More reports came in. The entire garrison of the small Residency at Kwurk, the most northern of the eastern shore Free Cities, had arrived at Kankad's Town in two hundred-foot contragravity scows and five aircars. Two of the aircars arrived half an hour behind the rest of the refugee flotilla, having turned off at Keegark to pay their respects to King Orgzild. They reported the Keegark Residency in ruins, its central buildings vanished in a huge crater; the Jan Smuts and the Christiaan De Wett were still in the Company docks, both apparently damaged by the blast which had destroyed the Residency. One of the aircars had rocketed and machine-gunned some Keegarkans who appeared to be trying to repair them; the other blew up King Orgzild's nitroglycerine plant. Von Schlichten called Konkrook and ordered a bombing-mission against Keegark organized, to make sure the two ships stayed out of service.

The Northern Star was still bringing loyal troops into Krink. King Jonkvank, whom von Schlichten called, was highly elated.

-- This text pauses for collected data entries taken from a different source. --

(** * KM24 agent backend: gateway, filter translation and validation

    A shallow embedding of [backend/km24_client.py] (the [KM24Client]
    gateway) and of the validation pipeline of [backend/main.py]
    ([validate_filters_with_km24], [search_hits]), with the properties
    the specification states about them.

    Python values that come out of [response.json()] or out of a request
    body are modelled by the type [value]; JSON numbers are restricted to
    integers (floating point payloads are outside this model).  Coroutines
    are run to completion one after the other, so [await] is sequencing
    in a state-and-exception monad over the [world]: the client object,
    the requests sent to the platform so far, and the log. *)

From stdpp Require Import gmap strings list fin_maps pretty.

Set Warnings "-register-all".

Open Scope Z_scope.

(* ===================================================================== *)
(** * Python values                                                       *)
(* ===================================================================== *)

Inductive value :=
| VNone
| VBool (b : bool)
| VInt (n : Z)
| VStr (s : string)
| VList (l : list value)
| VDict (d : gmap string value).

(** [bool(v)]: the truth value Python gives to [v] in [if v] and [v and _]. *)
Definition truthy (v : value) : bool :=
  match v with
  | VNone => false
  | VBool b => b
  | VInt n => negb (n =? 0)
  | VStr s => match s with EmptyString => false | String _ _ => true end
  | VList l => match l with [] => false | _ :: _ => true end
  | VDict d => negb (Nat.eqb (size d) 0)
  end.

(** The integer a value compares as: [bool] is a subclass of [int]. *)
Definition as_number (v : value) : option Z :=
  match v with
  | VInt n => Some n
  | VBool b => Some (Z.b2z b)
  | _ => None
  end.

(** [str(v)] as an f-string renders it.  Containers are elided: every
    format site of the pipeline that receives a [value] is guarded by an
    ordering comparison, which raises on anything but a number. *)
Definition py_str (v : value) : string :=
  match v with
  | VNone => "None"
  | VBool true => "True"
  | VBool false => "False"
  | VInt n => pretty n
  | VStr s => s
  | VList _ => "[...]"
  | VDict _ => "{...}"
  end.

(** A Python [str] is a sequence of code points; the strings of this
    development are UTF-8 byte strings.  [code_points] cuts a byte string
    before every byte that is not a continuation byte [10xxxxxx]. *)
Definition is_continuation (a : Ascii.ascii) : bool :=
  let n := Ascii.N_of_ascii a in ((128 <=? n) && (n <? 192))%N.

Fixpoint code_points_aux (s : string) : string * list string :=
  match s with
  | EmptyString => (EmptyString, [])
  | String a s' =>
      let '(pre, cps) := code_points_aux s' in
      if is_continuation a then (String a pre, cps)
      else (EmptyString, String a pre :: cps)
  end.

Definition code_points (s : string) : list string :=
  let '(pre, cps) := code_points_aux s in
  match pre with EmptyString => cps | _ => pre :: cps end.

(* ===================================================================== *)
(** * Exceptions                                                          *)
(* ===================================================================== *)

Inductive exn :=
| ConnectError                            (* httpx: no response at all *)
| HTTPStatusError (status_code : Z)       (* httpx: raise_for_status *)
| JSONDecodeError                         (* response.json() *)
| KeyError (key : string)
| TypeError
| AttributeError
| ValidationError                         (* pydantic *)
| HTTPException (status_code : Z) (detail : string).   (* fastapi *)

(** Pure code that may raise. *)
Definition result (A : Type) : Type := exn + A.

Definition ok {A} (x : A) : result A := inr x.
Definition err {A} (e : exn) : result A := inl e.

#[global] Instance result_ret : MRet result := λ A x, inr x.
#[global] Instance result_bind : MBind result := λ A B f m,
  match m with
  | inl e => inl e
  | inr x => f x
  end.

(** [v[k]] with a string key. *)
Definition getitem (v : value) (k : string) : result value :=
  match v with
  | VDict d => match d !! k with Some x => ok x | None => err (KeyError k) end
  | _ => err TypeError
  end.

(** [d[k]] on an object known to be a dict. *)
Definition dict_getitem (d : gmap string value) (k : string) : result value :=
  match d !! k with Some x => ok x | None => err (KeyError k) end.

(** [v.get(k, dflt)]: only a dict has the method. *)
Definition get (v : value) (k : string) (dflt : value) : result value :=
  match v with
  | VDict d => ok (default dflt (d !! k))
  | _ => err AttributeError
  end.

(** [len(v)]. *)
Definition len (v : value) : result nat :=
  match v with
  | VList l => ok (length l)
  | VStr s => ok (length (code_points s))
  | VDict d => ok (size d)
  | _ => err TypeError
  end.

(** [l[:n]] on a list: a negative [n] counts from the end. *)
Definition slice_to {A} (l : list A) (n : Z) : list A :=
  if 0 <=? n then take (Z.to_nat n) l
  else take (length l - Z.to_nat (- n))%nat l.

(** [v[:n]].  A dict has no slices (slicing it raises [TypeError], and
    [KeyError] from Python 3.12 on). *)
Definition slice_value (v : value) (n : Z) : result value :=
  match v with
  | VList l => ok (VList (slice_to l n))
  | VStr s => ok (VStr (fold_right String.append EmptyString (slice_to (code_points s) n)))
  | VDict _ => err TypeError
  | _ => err TypeError
  end.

"We are killing traitors wherever we find them!" he exulted. "The city is yellow with their blood; their heads are piled everywhere! How is it with you at Skilk?"

"We have killed many, also," von Schlichten boasted. "And tonight, we will kill more; we are preparing bombs of great destruction, which we will rain down upon Skilk until there is not one stone left upon another, or one infant of a day's age left alive!"

Jonkvank reacted as he was intended to. "Oh, no, general, don't do all that!" he exclaimed. "You promised me that I should have Skilk, on the word of a Terran. Are you going to give me a city of ruins and corpses? Ruins are no good to anybody, and I am not a Jeel, to eat corpses."

Von Schlichten shrugged. "When you are strong, you can flog your enemies with a whip; when you are weak, all you can do is kill them. If I had five thousand more troops, here...."

"Oh, I will send troops, as soon as I can," Jonkvank hastened to promise. "All my best regiments: the Murderers, the Jeel-Feeders, the Corpse-Reapers, the Devastators, the Fear-Makers. But, now that we have stopped this sinful rebellion, here, I can't take chances that it will break out again as soon as I strip the city of troops."

Von Schlichten nodded. Jonkvank's argument made sense; he would have taken a similar position, himself.

"Well, get as many as you can over here, as soon as possible," he said. "We'll try to do as little damage to Skilk as we can, but ..."

At 1830, Paula joined him for her breakfast, while he sat in front of the big screen, eating his dinner. There had been light ground-action along the southern end of the perimeter—King Firkked's regulars, reenforced by Zirk tribesmen and levies of townspeople, all of whom seemed to have firearms, were filtering in through the ruins of the labor-camp and the wreckage of the equipment-park—and there was renewed sniping from the mountainside. The long afternoon of the northern autumn dragged on; finally, at 2200, the sun set, and it was not fully dark for another hour. For some time, there was an ominous quiet, and then, at 0030, the enemy began attacking in force, driving herds of livestock—lumbering six-legged brutes bred by the North Ullerans for food—to test the defenses for electrified wire and land-mines. Most of these were shot down or blown up, but a few got as far as the wire, which, by now, had been strung and electrified completely around the perimeter.